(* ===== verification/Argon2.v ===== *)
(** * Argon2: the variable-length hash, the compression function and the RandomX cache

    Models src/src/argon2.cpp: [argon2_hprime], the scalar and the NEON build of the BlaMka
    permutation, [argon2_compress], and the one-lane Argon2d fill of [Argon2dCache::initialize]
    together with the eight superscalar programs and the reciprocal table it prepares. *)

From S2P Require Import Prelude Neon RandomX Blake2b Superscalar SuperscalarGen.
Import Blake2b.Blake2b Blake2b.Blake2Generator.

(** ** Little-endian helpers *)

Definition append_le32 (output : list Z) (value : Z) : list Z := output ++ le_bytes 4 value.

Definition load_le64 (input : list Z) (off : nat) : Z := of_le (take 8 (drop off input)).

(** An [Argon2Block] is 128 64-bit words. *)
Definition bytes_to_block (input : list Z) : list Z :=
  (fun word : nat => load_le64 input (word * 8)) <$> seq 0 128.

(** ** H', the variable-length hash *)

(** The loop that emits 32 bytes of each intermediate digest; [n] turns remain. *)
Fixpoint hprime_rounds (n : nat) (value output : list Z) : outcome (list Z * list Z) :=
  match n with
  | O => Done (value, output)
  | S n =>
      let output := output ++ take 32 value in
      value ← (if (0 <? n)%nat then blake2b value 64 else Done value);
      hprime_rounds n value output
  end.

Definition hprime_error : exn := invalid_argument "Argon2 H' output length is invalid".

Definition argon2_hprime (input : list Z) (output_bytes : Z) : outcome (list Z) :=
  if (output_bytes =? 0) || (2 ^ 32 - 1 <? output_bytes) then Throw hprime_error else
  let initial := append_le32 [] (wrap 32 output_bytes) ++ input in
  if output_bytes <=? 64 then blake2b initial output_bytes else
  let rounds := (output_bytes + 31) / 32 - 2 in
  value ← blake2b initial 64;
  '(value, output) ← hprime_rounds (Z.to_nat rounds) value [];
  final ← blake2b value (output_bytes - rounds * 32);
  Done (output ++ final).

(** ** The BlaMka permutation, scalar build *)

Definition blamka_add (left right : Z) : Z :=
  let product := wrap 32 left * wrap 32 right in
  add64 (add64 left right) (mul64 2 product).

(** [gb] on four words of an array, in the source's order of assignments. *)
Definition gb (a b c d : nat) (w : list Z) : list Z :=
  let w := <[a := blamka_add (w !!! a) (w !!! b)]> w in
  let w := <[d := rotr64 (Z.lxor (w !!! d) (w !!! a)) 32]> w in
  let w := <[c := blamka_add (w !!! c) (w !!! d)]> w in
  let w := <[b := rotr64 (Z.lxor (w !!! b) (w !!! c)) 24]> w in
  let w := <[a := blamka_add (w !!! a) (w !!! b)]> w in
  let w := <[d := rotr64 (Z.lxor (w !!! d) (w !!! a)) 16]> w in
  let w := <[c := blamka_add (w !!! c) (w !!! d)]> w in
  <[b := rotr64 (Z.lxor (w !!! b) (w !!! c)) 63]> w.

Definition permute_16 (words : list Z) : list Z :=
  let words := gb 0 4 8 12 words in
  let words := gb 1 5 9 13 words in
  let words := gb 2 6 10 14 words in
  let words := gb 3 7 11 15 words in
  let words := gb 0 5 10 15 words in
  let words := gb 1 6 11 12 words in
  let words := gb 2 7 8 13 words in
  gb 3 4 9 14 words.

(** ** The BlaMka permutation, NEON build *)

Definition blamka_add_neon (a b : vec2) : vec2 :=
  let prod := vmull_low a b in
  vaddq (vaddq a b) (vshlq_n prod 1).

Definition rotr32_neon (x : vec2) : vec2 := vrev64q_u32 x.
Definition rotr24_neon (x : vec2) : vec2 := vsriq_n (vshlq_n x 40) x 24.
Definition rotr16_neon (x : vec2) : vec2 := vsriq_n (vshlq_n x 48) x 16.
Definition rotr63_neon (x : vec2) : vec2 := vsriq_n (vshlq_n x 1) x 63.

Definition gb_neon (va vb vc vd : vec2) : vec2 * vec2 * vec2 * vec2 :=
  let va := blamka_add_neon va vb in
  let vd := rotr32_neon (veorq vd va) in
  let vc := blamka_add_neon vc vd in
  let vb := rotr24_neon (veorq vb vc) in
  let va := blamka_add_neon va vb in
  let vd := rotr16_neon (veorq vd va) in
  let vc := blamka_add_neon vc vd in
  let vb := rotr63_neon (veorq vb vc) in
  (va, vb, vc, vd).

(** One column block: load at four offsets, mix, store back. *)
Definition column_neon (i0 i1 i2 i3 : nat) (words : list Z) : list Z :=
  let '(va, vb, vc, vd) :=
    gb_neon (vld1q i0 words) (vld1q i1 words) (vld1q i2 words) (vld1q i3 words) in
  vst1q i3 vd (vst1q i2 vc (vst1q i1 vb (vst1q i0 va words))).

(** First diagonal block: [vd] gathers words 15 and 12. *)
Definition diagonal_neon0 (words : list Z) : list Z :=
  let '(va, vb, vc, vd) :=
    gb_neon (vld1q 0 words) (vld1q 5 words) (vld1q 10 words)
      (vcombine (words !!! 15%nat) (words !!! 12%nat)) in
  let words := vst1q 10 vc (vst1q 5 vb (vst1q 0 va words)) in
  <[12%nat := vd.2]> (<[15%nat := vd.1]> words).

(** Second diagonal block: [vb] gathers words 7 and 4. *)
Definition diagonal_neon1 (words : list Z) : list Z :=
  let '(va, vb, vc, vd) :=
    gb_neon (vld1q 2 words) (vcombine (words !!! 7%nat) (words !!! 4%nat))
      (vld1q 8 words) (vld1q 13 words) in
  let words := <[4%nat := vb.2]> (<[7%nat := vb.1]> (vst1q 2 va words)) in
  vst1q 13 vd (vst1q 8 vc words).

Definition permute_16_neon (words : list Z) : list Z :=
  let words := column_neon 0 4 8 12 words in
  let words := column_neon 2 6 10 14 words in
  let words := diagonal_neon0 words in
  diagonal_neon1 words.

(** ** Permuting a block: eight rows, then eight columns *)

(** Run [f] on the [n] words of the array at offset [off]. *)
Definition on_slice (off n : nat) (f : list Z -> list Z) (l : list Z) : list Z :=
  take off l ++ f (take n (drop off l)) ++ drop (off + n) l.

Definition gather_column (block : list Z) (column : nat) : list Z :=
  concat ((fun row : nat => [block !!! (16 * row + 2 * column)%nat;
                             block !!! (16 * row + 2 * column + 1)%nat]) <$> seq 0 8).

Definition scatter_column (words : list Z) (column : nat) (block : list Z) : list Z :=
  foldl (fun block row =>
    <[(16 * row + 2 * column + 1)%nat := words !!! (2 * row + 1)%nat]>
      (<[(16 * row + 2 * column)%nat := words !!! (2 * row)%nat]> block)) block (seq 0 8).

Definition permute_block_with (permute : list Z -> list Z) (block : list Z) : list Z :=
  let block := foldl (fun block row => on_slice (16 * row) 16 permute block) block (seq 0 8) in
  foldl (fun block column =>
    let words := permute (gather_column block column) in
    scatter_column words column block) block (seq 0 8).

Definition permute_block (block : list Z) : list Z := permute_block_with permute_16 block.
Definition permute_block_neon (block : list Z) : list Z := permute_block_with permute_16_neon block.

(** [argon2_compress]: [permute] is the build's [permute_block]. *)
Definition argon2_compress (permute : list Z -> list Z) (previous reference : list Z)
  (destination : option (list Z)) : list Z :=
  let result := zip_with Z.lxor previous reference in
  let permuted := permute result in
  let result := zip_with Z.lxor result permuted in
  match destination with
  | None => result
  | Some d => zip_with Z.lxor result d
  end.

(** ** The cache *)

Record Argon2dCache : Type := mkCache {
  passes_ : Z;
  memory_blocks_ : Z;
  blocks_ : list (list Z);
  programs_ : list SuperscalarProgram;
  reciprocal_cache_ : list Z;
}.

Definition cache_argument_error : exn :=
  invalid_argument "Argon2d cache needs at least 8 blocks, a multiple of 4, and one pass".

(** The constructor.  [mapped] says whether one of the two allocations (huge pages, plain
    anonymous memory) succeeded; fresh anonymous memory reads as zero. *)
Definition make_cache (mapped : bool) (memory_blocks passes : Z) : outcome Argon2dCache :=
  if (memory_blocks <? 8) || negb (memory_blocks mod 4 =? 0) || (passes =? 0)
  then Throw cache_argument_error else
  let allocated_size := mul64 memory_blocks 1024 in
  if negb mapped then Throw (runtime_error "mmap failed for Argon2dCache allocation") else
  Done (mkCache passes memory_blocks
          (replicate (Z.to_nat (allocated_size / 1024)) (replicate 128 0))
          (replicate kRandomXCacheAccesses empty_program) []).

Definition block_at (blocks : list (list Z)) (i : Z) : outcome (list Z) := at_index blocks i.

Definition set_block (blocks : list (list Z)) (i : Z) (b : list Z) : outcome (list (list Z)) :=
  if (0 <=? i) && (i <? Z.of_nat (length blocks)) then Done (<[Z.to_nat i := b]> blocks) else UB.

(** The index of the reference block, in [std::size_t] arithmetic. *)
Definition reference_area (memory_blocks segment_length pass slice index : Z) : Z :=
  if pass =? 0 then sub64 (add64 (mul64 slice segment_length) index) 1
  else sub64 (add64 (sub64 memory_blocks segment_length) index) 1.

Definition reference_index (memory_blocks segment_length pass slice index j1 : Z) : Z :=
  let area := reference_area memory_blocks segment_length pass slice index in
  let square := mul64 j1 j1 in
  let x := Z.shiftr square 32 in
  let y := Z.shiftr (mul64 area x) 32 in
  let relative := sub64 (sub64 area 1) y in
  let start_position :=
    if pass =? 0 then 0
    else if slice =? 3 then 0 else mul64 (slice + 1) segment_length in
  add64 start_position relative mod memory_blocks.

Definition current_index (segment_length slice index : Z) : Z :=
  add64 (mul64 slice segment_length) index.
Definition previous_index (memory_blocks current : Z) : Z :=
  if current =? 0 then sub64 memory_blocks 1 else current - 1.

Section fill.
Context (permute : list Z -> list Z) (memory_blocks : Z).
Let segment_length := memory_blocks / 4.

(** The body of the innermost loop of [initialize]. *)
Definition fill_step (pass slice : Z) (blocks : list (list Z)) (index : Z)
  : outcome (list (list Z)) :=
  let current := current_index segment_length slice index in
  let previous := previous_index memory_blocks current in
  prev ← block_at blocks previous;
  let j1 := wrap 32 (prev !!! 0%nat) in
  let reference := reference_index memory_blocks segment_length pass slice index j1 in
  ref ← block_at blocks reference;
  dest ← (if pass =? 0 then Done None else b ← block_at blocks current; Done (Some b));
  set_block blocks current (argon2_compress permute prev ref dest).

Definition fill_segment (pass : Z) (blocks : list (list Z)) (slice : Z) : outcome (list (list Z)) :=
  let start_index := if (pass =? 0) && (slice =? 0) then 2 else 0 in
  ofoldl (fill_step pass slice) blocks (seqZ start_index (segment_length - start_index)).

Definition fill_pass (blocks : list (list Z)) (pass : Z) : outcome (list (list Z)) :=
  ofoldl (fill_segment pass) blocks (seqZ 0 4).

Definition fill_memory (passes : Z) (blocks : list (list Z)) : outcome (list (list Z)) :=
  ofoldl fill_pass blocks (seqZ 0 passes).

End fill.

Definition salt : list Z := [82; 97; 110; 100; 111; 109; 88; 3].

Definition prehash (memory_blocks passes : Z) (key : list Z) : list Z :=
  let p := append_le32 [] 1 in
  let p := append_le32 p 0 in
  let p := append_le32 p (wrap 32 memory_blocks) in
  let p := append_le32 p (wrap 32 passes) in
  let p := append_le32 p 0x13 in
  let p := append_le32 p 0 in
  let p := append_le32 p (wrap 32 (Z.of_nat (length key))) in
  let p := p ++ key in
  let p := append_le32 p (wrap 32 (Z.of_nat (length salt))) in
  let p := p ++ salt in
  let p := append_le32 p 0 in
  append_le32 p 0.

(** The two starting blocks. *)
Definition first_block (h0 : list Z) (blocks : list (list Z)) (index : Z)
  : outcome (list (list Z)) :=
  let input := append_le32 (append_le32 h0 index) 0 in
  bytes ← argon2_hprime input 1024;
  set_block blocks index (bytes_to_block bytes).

————————

• Exercise instructions
Your reply must contain the line with "Definition first_block (h0" and each later line of the material, word for word, and nothing else.

• Written answer
Definition first_block (h0 : list Z) (blocks : list (list Z)) (index : Z)
  : outcome (list (list Z)) :=
  let input := append_le32 (append_le32 h0 index) 0 in
  bytes ← argon2_hprime input 1024;
  set_block blocks index (bytes_to_block bytes).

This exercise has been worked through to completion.